Décolonisation, égalité et dignité
Pour Dido Lakama, la persévérance de La Coordination à vouloir secourir ces étudiants en péril s'inscrit aussi «dans le contexte de notre participation aux travaux sur la décolonisation de l'espace public à Bruxelles ». « Cette solidarité que nous devons à ces étudiants découle de toutes ces années de lutte, de l'héritage que nous mobilisons en vue de changer les mentalités », ajoute l'activiste bruxellois. « C'est un travail qui n'est pas terminé et se greffe aujourd'hui sur cette question : comment peut-on traiter deux immigrants de manière différente parce que l'un nous ressemble et l'autre pas ? Change asbl se bat contre ce type d'inégalités et pour le respect de la dignité de chaque être humain. Davantage encore lorsqu'il s'agit de jeunes qui ont quitté leur pays natal pour apprendre, étudier et s'émanciper avec un diplôme. »

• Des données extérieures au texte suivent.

(** ** The last use in a block *)

(** The last position that names [x]. *)
Fixpoint last_named (x : string) (l : list (gset string)) : option nat :=
  match l with
  | [] => None
  | names :: l =>
      match last_named x l with
      | Some j => Some (S j)
      | None => if bool_decide (x ∈ names) then Some 0 else None
      end
  end.

Lemma last_named_Some x l j :
  last_named x l = Some j -> (exists names, l !! j = Some names /\ x ∈ names) /\
    forall k names, l !! k = Some names -> x ∈ names -> k <= j.
Proof.
  revert j. induction l as [|names l IH]; intros j; cbn [last_named]; [done|].
  destruct (last_named x l) as [j'|] eqn:E.
  - intros [= <-]. destruct (IH j' eq_refl) as [Hj Hk]. split; [done|].
    intros [|k] n Hn Hx; [lia|]. specialize (Hk k n Hn Hx). lia.
  - case_bool_decide as Hx; [|done]. intros [= <-]. split; [by exists names|].
    intros [|k] n Hn Hx'; [lia|]. exfalso. clear -E Hn Hx'. revert k E Hn.
    induction l as [|m l IH]; intros k; cbn [last_named]; [done|].
    destruct (last_named x l) eqn:E'; [done|]. case_bool_decide; [done|]. intros _.
    destruct k as [|k]; [naive_solver|]. by apply IH.
Qed.

Lemma last_named_None x l k names : last_named x l = None -> l !! k = Some names -> x ∉ names.
Proof.
  revert k. induction l as [|m l IH]; intros k; cbn [last_named]; [done|].
  destruct (last_named x l) eqn:E; [done|]. case_bool_decide; [done|]. intros _.
  destruct k as [|k]; [naive_solver|]. by apply IH.
Qed.

Lemma last_named_snoc x l names :
  last_named x (l ++ [names]) = if bool_decide (x ∈ names) then Some (length l) else last_named x l.
Proof.
  induction l as [|m l IH]; cbn [app last_named length]; [by destruct (bool_decide _)|].
  rewrite IH. by destruct (bool_decide (x ∈ names)).
Qed.

Lemma insert_uses_lookup names i m x :
  insert_uses names i m !! x = if bool_decide (x ∈ names) then Some i else m !! x.
Proof.
  unfold insert_uses. rewrite lookup_union, lookup_gset_to_gmap.
  case_bool_decide as Hx; [by rewrite option_guard_True, union_Some_l by done|].
  by rewrite option_guard_False, (left_id None union) by done.
Qed.

Lemma liveness_from_lookup i body m x :
  liveness_from i body m !! x =
  match last_named x (stmt_names <$> body) with Some j => Some (i + j) | None => m !! x end.
Proof.
  revert i m. induction body as [|st body IH]; intros i m; [done|].
  cbn [liveness_from fmap list_fmap last_named]. rewrite IH.
  destruct (last_named x (stmt_names <$> body)) as [j|]; [f_equal; lia|].
  rewrite insert_uses_lookup. case_bool_decide; [f_equal; lia|done].
Qed.

(** The liveness of a block records the last position that names each
    variable, and 0 for what only the header of the loop names. *)
Lemma frame_last_use fr x :
  last_use (frame_uses fr) !! x =
  match last_named x (positions fr) with
  | Some j => Some j
  | None => if bool_decide (x ∈ header_names fr) then Some 0 else None
  end.
Proof.
  unfold frame_uses, positions, header_names.
  assert (forall body, compute_block_liveness body !! x = last_named x (stmt_names <$> body)) as Hb.
  { intros body. unfold compute_block_liveness. rewrite liveness_from_lookup. by destruct (last_named _ _). }
  destruct (fr_header fr) as [[binds evaluates]|].
  - rewrite app_nil_r. cbn [loop_uses last_use]. destruct evaluates as [names|].
    + rewrite lookup_union, lookup_gset_to_gmap. cbn [block_uses last_use]. rewrite Hb.
      destruct (last_named _ _) as [j|]; [by rewrite union_Some_l|]. rewrite (left_id None union).
      case_bool_decide; [by rewrite option_guard_True|by rewrite option_guard_False].
    + cbn [block_uses last_use]. rewrite Hb. rewrite bool_decide_false by set_solver. by destruct (last_named _ _).
  - cbn [block_uses last_use]. rewrite (bool_decide_false (x ∈ ∅)) by set_solver.
    destruct (fr_tail fr) as [names|].
    + rewrite insert_uses_lookup, Hb, last_named_snoc, length_fmap. case_bool_decide; [done|].
      by destruct (last_named _ _).
    + rewrite app_nil_r, Hb. by destruct (last_named _ _).
Qed.

(** ** The scan and the flow *)

(** A later position of the block names [x]. *)
Definition later_in (x : string) (fr : Frame) : Prop :=
  exists i names, fr_at fr < i /\ positions fr !! i = Some names /\ x ∈ names.

(** The block names [x] somewhere, its header included. *)
Definition names_somewhere (x : string) (fr : Frame) : Prop :=
  x ∈ header_names fr \/ exists i names, positions fr !! i = Some names /\ x ∈ names.

(** Where some flow names [x], found block by block. *)
Fixpoint live_at (x : string) (p : point) : Prop :=
  match p with
  | [] => False
  | (fr, own) :: rest =>
      later_in x fr \/
      (own = false /\ ((is_Some (fr_header fr) /\ names_somewhere x fr) \/ live_at x rest))
  end.

Lemma later_in_last_use x fr :
  later_in x fr <-> exists u, last_use (frame_uses fr) !! x = Some u /\ fr_at fr < u.
Proof.
  rewrite frame_last_use. unfold later_in. destruct (last_named x (positions fr)) as [j|] eqn:E.
  - apply last_named_Some in E as [(names & Hn & Hx) Hk]. split.
    + intros (i & n & Hi & Hn' & Hx'). exists j. split; [done|]. specialize (Hk i n Hn' Hx'). lia.
    + intros (u & [= <-] & Hu). eauto.
  - split.
    + intros (i & n & _ & Hn & Hx). by destruct (last_named_None _ _ _ _ E Hn).
    + intros (u & Hu & Hlt). case_bool_decide; simplify_eq. lia.
Qed.

Lemma names_somewhere_last_use x fr : names_somewhere x fr <-> is_Some (last_use (frame_uses fr) !! x).
Proof.
  rewrite frame_last_use. unfold names_somewhere. destruct (last_named x (positions fr)) as [j|] eqn:E.
  - apply last_named_Some in E as [(names & Hn & Hx) _]. split; [by eauto|]. intros _. right. eauto.
  - split.
    + intros [Hx|(i & n & Hn & Hx)]; [by rewrite bool_decide_true|]. by destruct (last_named_None _ _ _ _ E Hn).
    + case_bool_decide; [by left|]. by intros [].
Qed.

Lemma flow_names_live x p names p' : flow p names p' -> x ∈ names -> live_at x p.
Proof.
  intros Hf Hx. destruct Hf as [fr own rest names Hn|fr rest Hh|fr rest]; cbn [live_at].
  - left. exists (S (fr_at fr)), names. split; [lia|done].
  - right. split; [done|]. left. split; [done|]. apply elem_of_union in Hx as [Hx|Hx]; [by left|]. right.
    destruct (positions fr !! 0) as [n|] eqn:E; cbn in Hx; [eauto|set_solver].
  - set_solver.
Qed.

Lemma flows_live x p p' : flows p p' -> live_at x p' -> live_at x p.
Proof.
  intros [names Hf] Hl. destruct Hf as [fr own rest names Hn|fr rest Hh|fr rest]; cbn [live_at] in *; [| |tauto].
  - destruct Hl as [(i & n & Hi & Hn' & Hx)|H]; [|by right].
    left. exists i, n. cbn [move_to fr_at] in Hi. split; [lia|done].
  - destruct Hl as [(i & n & Hi & Hn' & Hx)|H]; [|by right].
    right. split; [done|]. left. split; [done|]. right. by exists i, n.
Qed.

Très concrètement, un autre membre de Change asbl nous confie certaines des « difficultés » que La Coordination a dû surmonter pour atteindre son objectif humanitaire : « Cela fait 5 jours qu'on va dormir à 02 heures du matin et qu'on se réveille à l'aurore avec dix messages sur répondeurs... Je me souviens de celui, poignant, d'un de ces étudiants à Soumy. Traumatisé, il nous confiait sa panique des bombes qu'ils recevaient sur la tête, de cette obligation à devoir se cacher dans les sous-sols, puis à devoir en sortir tout en espérant ne pas mourir. Sa terreur le faisait dérailler et a même empêché, un temps, une certaine cohésion du groupe d'étudiants pour entreprendre la traversée de l'Ukraine. Ce qui était pourtant fondamental ! D'autant qu'ils n'avaient accès ni aux trains ni aux bus et qu'il a fallu que nous leur envoyons des voitures de particuliers qui étaient d'accord de pénétrer sur ce territoire en guerre... ».

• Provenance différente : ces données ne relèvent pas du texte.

(** A fiber that parks keeps its wait until it is on the queue. *)
Lemma step_parks agents l s s' f p : sound s -> step agents l s s' -> parks (ctl s (AFiber f)) = Some p ->
  parks (ctl s' (AFiber f)) = Some p \/ f ∈ ready s'.
Proof.
  intros Hs Hstep Hp.
  assert (forall x c, ctl s x = c -> parks c = None -> AFiber f <> x) as Hx by (intros x c <- ? <-; congruence).
  destruct Hstep as [b s s' _ Hb|b word value s _ Hc|b group s _ Hc|b w f1 l1 f2 l2 s _ Hc|b site s _ Hc
    |b word value oc own dd now s _ Hc|b s _ Hc|b s s' _ Hc He|g s _ Hc|s s' Hpop|g s _ Hc|s s' Hlv|t s _ Hc|t s _ Hc
    |b word value oc seen s Hc|deadline word before after s Hc Hh]; open_step g rest Hr; try (by left);
    try (pose proof (Hx _ _ Hc eq_refl); left; cbn; by fn_lookup).
  - unfold go_on in Hb.
    destruct (ctl s b) as [| | |w v oc d|w v oc|w v oc|w v oc seen n|todo|bk taken todo|taken todo|g taken todo] eqn:Hc;
      try (injection Hb as <-; by left);
      try (destruct (decide (b = AFiber f)) as [->|Hne]; [rewrite Hc in Hp; done|]).
    + injection Hb as <-. left. cbn. destruct (decide (b = AFiber f)) as [->|Hne]; fn_lookup; [|done]. by rewrite Hc in Hp.
    + destruct b as [g| |]; try done. injection Hb as <-. unfold run_parked.
      destruct (decide (g = f)) as [->|Hne].
      * destruct (fstate s f); [right; apply push_ready_elem| |right; apply push_ready_elem|right; apply push_ready_elem].
        left. cbn. fn_lookup. by rewrite Hc in Hp.
      * left. destruct (fstate s g); cbn; by fn_lookup.
    + left. destruct seen as [seen|], n; try (by injection Hb as <-); try (injection Hb as <-; cbn; by fn_lookup).
      destruct (end_sleep b (bucket w) seen s) as [s1|] eqn:E; cbn in Hb; [|done]. injection Hb as <-. cbn. fn_lookup.
      by destruct (end_sleep_frame _ _ _ _ _ E) as (_ & -> & _).
    + left. destruct todo as [|[bk which] todo]; [injection Hb as <-; cbn; by fn_lookup|].
      unfold wake_under_the_lock in Hb. destruct (take_fibers _ _). injection Hb as <-. cbn. fn_lookup.
      unfold sleep_ended. by destruct (0 <? _).
    + left. injection Hb as <-. cbn. fn_lookup. by destruct (ctl s (AFiber f)).
    + left. destruct taken as [|g taken]; [injection Hb as <-; cbn; by fn_lookup|].
      unfold sched_wake in Hb. destruct (fstate s g); try done; injection Hb as <-; cbn; by fn_lookup.
    + injection Hb as <-. destruct (decide (g = f)) as [->|Hgf].
      * right. cbn. apply elem_of_app. right. by left.
      * left. cbn. by fn_lookup.
  - left. rewrite wait_other; [done|]. by apply (Hx _ _ Hc).
  - left. assert (f <> g) as Hne.
    { intros ->. destruct Hs as (loc & Hlc & _). pose proof (lc_agrees _ _ Hlc g) as Ha.
      assert (loc g = InQueue) as E by (apply Hlc; rewrite Hr; by left). rewrite E in Ha. cbn in Ha. by rewrite Ha in Hp. }
    cbn. by fn_lookup.
Qed.

(** A fiber that a wake reached while it was parking stays woken until it acts. *)
Lemma step_woken agents l s s' f : sound s -> step agents l s s' -> l <> Some (AFiber f) ->
  at_work (ctl s (AFiber f)) = true -> is_Some (parks (ctl s (AFiber f))) -> fstate s f = WOKEN -> fstate s' f = WOKEN.
Proof.
  intros Hs Hstep Hl Hw Hp Hst.
  assert (forall x c, ctl s x = c -> at_work c = false -> AFiber f <> x) as Hx by (intros x c <- ? <-; congruence).
  destruct Hstep as [b s s' _ Hb|b word value s _ Hc|b group s _ Hc|b w f1 l1 f2 l2 s _ Hc|b site s _ Hc
    |b word value oc own dd now s _ Hc|b s _ Hc|b s s' _ Hc He|g s _ Hc|s s' Hpop|g s _ Hc|s s' Hlv|t s _ Hc|t s _ Hc
    |b word value oc seen s Hc|deadline word before after s Hc Hh]; open_step g rest Hr; try done.
  - unfold go_on in Hb. assert (b <> AFiber f) as Hne by congruence.
    destruct (ctl s b) as [| | |w v oc d|w v oc|w v oc|w v oc seen n|todo|bk taken todo|taken todo|g taken todo] eqn:Hc;
      try (by injection Hb as <-).
    + destruct b as [g| |]; try done. injection Hb as <-. unfold run_parked. destruct (fstate s g); cbn; by fn_lookup.
    + destruct seen as [seen|], n; try (by injection Hb as <-).
      destruct (end_sleep b (bucket w) seen s) as [s1|] eqn:E; cbn in Hb; [|done]. injection Hb as <-. cbn.
      by destruct (end_sleep_frame _ _ _ _ _ E) as (_ & _ & -> & _).
    + destruct todo as [|[bk which] todo]; [by injection Hb as <-|].
      unfold wake_under_the_lock in Hb. destruct (take_fibers _ _). injection Hb as <-. cbn.
      unfold sleep_ended. by destruct (0 <? _).
    + destruct taken as [|g taken]; [by injection Hb as <-|].
      assert (f <> g) as Hfg.
      { intros ->. destruct Hs as (loc & Hlc & _). pose proof (lc_agrees _ _ Hlc g) as Ha.
        assert (loc g = InHand b) as E by (apply Hlc; rewrite Hc; by left). rewrite E in Ha. destruct Ha as [_ Ha].
        rewrite Hst in Ha. by destruct (ctl s (AFiber g)). }
      unfold sched_wake in Hb. destruct (fstate s g); try done; injection Hb as <-; cbn; by fn_lookup.
  - rewrite wait_fstate; [done|]. intros ->. by apply (Hx _ _ Hc).
  - assert (f <> g) by (intros ->; by apply (Hx _ _ Hc)). cbn. by fn_lookup.
  - assert (f <> g) as Hne.
    { intros ->. destruct Hs as (loc & Hlc & _). pose proof (lc_agrees _ _ Hlc g) as Ha.
      assert (loc g = InQueue) as E by (apply Hlc; rewrite Hr; by left). rewrite E in Ha. cbn in Ha. by rewrite Ha in Hw. }
    cbn. by fn_lookup.
Qed.

(** ** Fair runs *)

(** An infinite run: the states and who acts in each step. *)
Record is_run (agents : list Agent) (tr : nat -> State) (lab : nat -> option Agent) : Prop := {
  run_start : tr 0%nat = init;
  run_next : forall n, step agents (lab n) (tr n) (tr (S n));
}.

(** Who has something of its own to do does it some time. *)
Definition fair (tr : nat -> State) (lab : nat -> option Agent) : Prop :=
  forall n a, busy (ctl (tr n) a) = true -> exists m, (n <= m)%nat /\ lab m = Some a.

Section live.
Context (agents : list Agent) (tr : nat -> State) (lab : nat -> option Agent).
Context (Hrun : is_run agents tr lab) (Hfair : fair tr lab).

Lemma run_reach n : reach agents (Z.of_nat n) (tr n).
Proof.
  induction n as [|n IH]; [rewrite (run_start _ _ _ Hrun); apply reach_init|].
  rewrite Nat2Z.inj_succ, <- Z.add_1_r. eapply reach_step; [exact IH|]. apply Hrun.
Qed.

Lemma run_sound n : sound (tr n).
Proof. eapply sound_reach, run_reach. Qed.

(** What happens from [n] on. *)
Definition eventually (P : State -> Prop) (n : nat) : Prop := exists m, (n <= m)%nat /\ P (tr m).

Lemma eventually_later P n m : (n <= m)%nat -> eventually P m -> eventually P n.
Proof. intros Hle (k & ? & ?). exists k. split; [lia|done]. Qed.

(** Some time [a] acts, in the control it has now; until then [I] is kept if
    the steps of others keep it. *)
Lemma acts a n (I : State -> Prop) :
  at_work (ctl (tr n) a) = true -> I (tr n) ->
  (forall k, (n <= k)%nat -> lab k <> Some a -> at_work (ctl (tr k) a) = true -> I (tr k) -> I (tr (S k))) ->
  exists m, (n <= m)%nat /\ lab m = Some a /\ ctl (tr m) a = ctl (tr n) a /\ I (tr m).
Proof.
  intros Hw HI Hkeep. destruct (Hfair n a (at_work_busy _ Hw)) as (m & Hle & Hm).
  assert (forall d k, (n <= k)%nat -> (k + d = m)%nat -> ctl (tr k) a = ctl (tr n) a -> I (tr k) ->
    exists m, (n <= m)%nat /\ lab m = Some a /\ ctl (tr m) a = ctl (tr n) a /\ I (tr m)) as Hgo.
  { induction d as [|d IH]; intros k Hk Hd Hc HIk; [replace k with m in * by lia; by exists m|].
    destruct (decide (lab k = Some a)) as [E|E]; [by exists k|].
    apply (IH (S k)); [lia|lia| |].
    - rewrite <- Hc. eapply step_other; [apply run_sound|apply Hrun|done|by rewrite Hc].
    - apply Hkeep; [done|done|by rewrite Hc|done]. }
  apply (Hgo (m - n)%nat n); [lia|lia|done|done].
Qed.

Lemma acts_step a m : lab m = Some a -> go_on a (tr m) = Returns (tr (S m)).
Proof.
  intros Hm. pose proof (run_next _ _ _ Hrun m) as Hs. rewrite Hm in Hs. inversion Hs; subst. done.
Qed.

(** [a] acts some time, in the control it has now. *)
Lemma acts_simply a n : at_work (ctl (tr n) a) = true ->
  exists m, (n <= m)%nat /\ ctl (tr m) a = ctl (tr n) a /\ go_on a (tr m) = Returns (tr (S m)).
Proof.
  intros Hw. destruct (acts a n (fun _ => True) Hw I) as (m & Hle & Hm & Hc & _); [done|].
  exists m. split_and!; [done|done|by apply acts_step].
Qed.

Abbreviation queued f := (fun s => f ∈ ready s).

Lemma pushing_queued f a n : pushing (ctl (tr n) a) = Some f -> eventually (queued f) n.
Proof.
  intros Hp. destruct (ctl (tr n) a) as [| | | | | | | | | |g taken todo] eqn:Hc; try done. injection Hp as ->.
  destruct (acts_simply a n) as (m & Hle & Hcm & Hadv); [by rewrite Hc|]. rewrite Hc in Hcm.
  exists (S m). split; [lia|]. unfold go_on in Hadv. rewrite Hcm in Hadv. injection Hadv as <-. cbn.
  apply elem_of_app. right. by left.
Qed.

Lemma parking_queued f n w v oc :
  ctl (tr n) (AFiber f) = Parking w v oc -> fstate (tr n) f = WOKEN -> eventually (queued f) n.
Proof.
  intros Hc Hst. destruct (acts (AFiber f) n (fun s => fstate s f = WOKEN /\ ctl s (AFiber f) = Parking w v oc))
    as (m & Hle & Hm & Hcm & Hw & _).
  - by rewrite Hc.
  - done.
  - intros k Hk Hl Hat [Hs Hck]. split.
    + eapply step_woken; [apply run_sound|apply Hrun|done|done|by rewrite Hck|done].
    + rewrite <- Hck. eapply step_other; [apply run_sound|apply Hrun|done|done].
  - exists (S m). split; [lia|]. apply acts_step in Hm. unfold go_on in Hm. rewrite Hcm, Hc in Hm.
    injection Hm as <-. unfold run_parked. rewrite Hw. apply push_ready_elem.
Qed.

Lemma woken_queued f n :
  is_Some (parks (ctl (tr n) (AFiber f))) -> at_work (ctl (tr n) (AFiber f)) = true -> fstate (tr n) f = WOKEN ->
  eventually (queued f) n.
Proof.
  intros Hp Hat Hst. destruct (ctl (tr n) (AFiber f)) as [| | |w v oc d|w v oc| | | | | |] eqn:Hc; try done;
    [|by eapply parking_queued|by destruct Hp..].
  destruct (acts (AFiber f) n (fun s => fstate s f = WOKEN /\ ctl s (AFiber f) = Arming w v oc d))
    as (m & Hle & Hm & Hcm & Hw & _).
  - by rewrite Hc.
  - done.
  - intros k Hk Hl Hak [Hs Hck]. split.
    + eapply step_woken; [apply run_sound|apply Hrun|done|done|by rewrite Hck|done].
    + rewrite <- Hck. eapply step_other; [apply run_sound|apply Hrun|done|done].
  - apply acts_step in Hm. unfold go_on in Hm. rewrite Hcm, Hc in Hm. injection Hm as Hm.
    apply (eventually_later _ n (S m)); [lia|]. eapply (parking_queued f (S m) w v oc); rewrite <- Hm; cbn; [by fn_lookup|done].
Qed.

(** How much a waker still has to do before it makes its next wake. *)
Definition chores (c : Control) : nat :=
  match c with
  | Notify _ taken _ | Pushing _ taken _ => 2 * length taken + 2
  | Waking taken _ => 2 * length taken + 1
  | _ => 0
  end.

(** A waker on its way through its fibers. *)
Lemma chore_step a m c : (0 < chores c)%nat -> ctl (tr m) a = c -> go_on a (tr m) = Returns (tr (S m)) ->
  (chores (ctl (tr (S m)) a) < chores c)%nat /\ at_work (ctl (tr (S m)) a) = true /\
  wakes_to_make (ctl (tr (S m)) a) = wakes_to_make c /\
  forall f, f ∈ hand c -> f ∈ hand (ctl (tr (S m)) a) \/
    pushing (ctl (tr (S m)) a) = Some f \/
    (is_Some (parks (ctl (tr (S m)) (AFiber f))) /\ at_work (ctl (tr (S m)) (AFiber f)) = true /\ fstate (tr (S m)) f = WOKEN).
Proof.
  intros Hch Hc Hadv. unfold go_on in Hadv. rewrite Hc in Hadv.
  destruct c as [| | | | | | | |b taken todo|taken todo|g taken todo]; cbn in Hch; try lia.
  - injection Hadv as <-. cbn. fn_lookup. cbn. split_and!; [lia|done|done|auto].
  - destruct taken as [|g taken]; [injection Hadv as <-; cbn; fn_lookup; cbn; split_and!; [lia|done|done|]|].
    { intros f Hf. by apply elem_of_nil in Hf. }
    unfold sched_wake in Hadv. destruct (run_sound m) as (loc & Hl & _).
    assert (loc g = InHand a) as Hloc by (apply Hl; rewrite Hc; by left).
    pose proof (lc_agrees _ _ Hl g) as Hag. rewrite Hloc in Hag. destruct Hag as [Hpk Hun].
    assert (a <> AFiber g) as Hne by (intros ->; rewrite Hc in Hpk; by destruct Hpk).
    destruct (fstate (tr m) g) eqn:Est; try done; injection Hadv as <-; cbn; fn_lookup; cbn; (split_and!; [lia|done|done|]);
      intros f Hf; apply elem_of_cons in Hf as [->|Hf]; auto.
    right. right. fn_lookup. split_and!; [done| |done].
    destruct (ctl (tr m) (AFiber g)); try done; by destruct Hpk.
  - injection Hadv as <-. destruct (run_sound m) as (loc & Hl & _).
    cbn. fn_lookup. cbn. split_and!; [lia|done|done|auto].
Qed.

(** A fiber that a waker has in hand. *)
Lemma hand_queued f : forall k n a, (chores (ctl (tr n) a) <= k)%nat -> f ∈ hand (ctl (tr n) a) -> eventually (queued f) n.
Proof.
  induction k as [|k IH]; intros n a Hk Hf.
  { destruct (ctl (tr n) a); cbn in *; try lia; by apply elem_of_nil in Hf. }
  assert (at_work (ctl (tr n) a) = true /\ (0 < chores (ctl (tr n) a))%nat) as [Hat Hpos].
  { destruct (ctl (tr n) a); cbn in *; try (by apply elem_of_nil in Hf); split; (done || lia). }
  destruct (acts_simply a n Hat) as (m & Hle & Hcm & Hadv).
  destruct (chore_step a m _ Hpos Hcm Hadv) as (Hlt & _ & _ & Hkeep).
  apply (eventually_later _ n (S m)); [lia|].
  destruct (Hkeep f Hf) as [Hh|[Hp|(Hp & Hw & Hst)]].
  - apply (IH (S m) a); [lia|done].
  - by apply (pushing_queued f a).
  - by apply woken_queued.
Qed.

Lemma parks_until f p n m : (n <= m)%nat -> parks (ctl (tr n) (AFiber f)) = Some p ->
  parks (ctl (tr m) (AFiber f)) = Some p \/ eventually (queued f) n.
Proof.
  intros Hle Hp. induction Hle as [|m Hle [IH|IH]]; [by left| |by right].
  destruct (step_parks agents (lab m) (tr m) (tr (S m)) f p (run_sound m) (run_next _ _ _ Hrun m) IH); [by left|].
  right. exists (S m). split; [lia|done].
Qed.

Conférence de presse prévue ce 15 mars
Au nom de La Coordination congolaise, Dido Lakama annonce une conférence de presse, pour ce mardi 15 mars à Bruxelles, en présence de neuf des refugiés congolais. Objectif : expliquer aux médias les tenants et aboutissants de cette exfiltration « épique » mais aussi déplier les suites de l'accueil « digne et égalitaire » auquel aspirent ces réfugiés noirs d'Ukraine. Ceux-ci souhaitent notamment poursuivre leurs études supérieures en Belgique... comme les jeunes Ukrainiens blancs qui ont obtenu asile, aide et protection chez nous.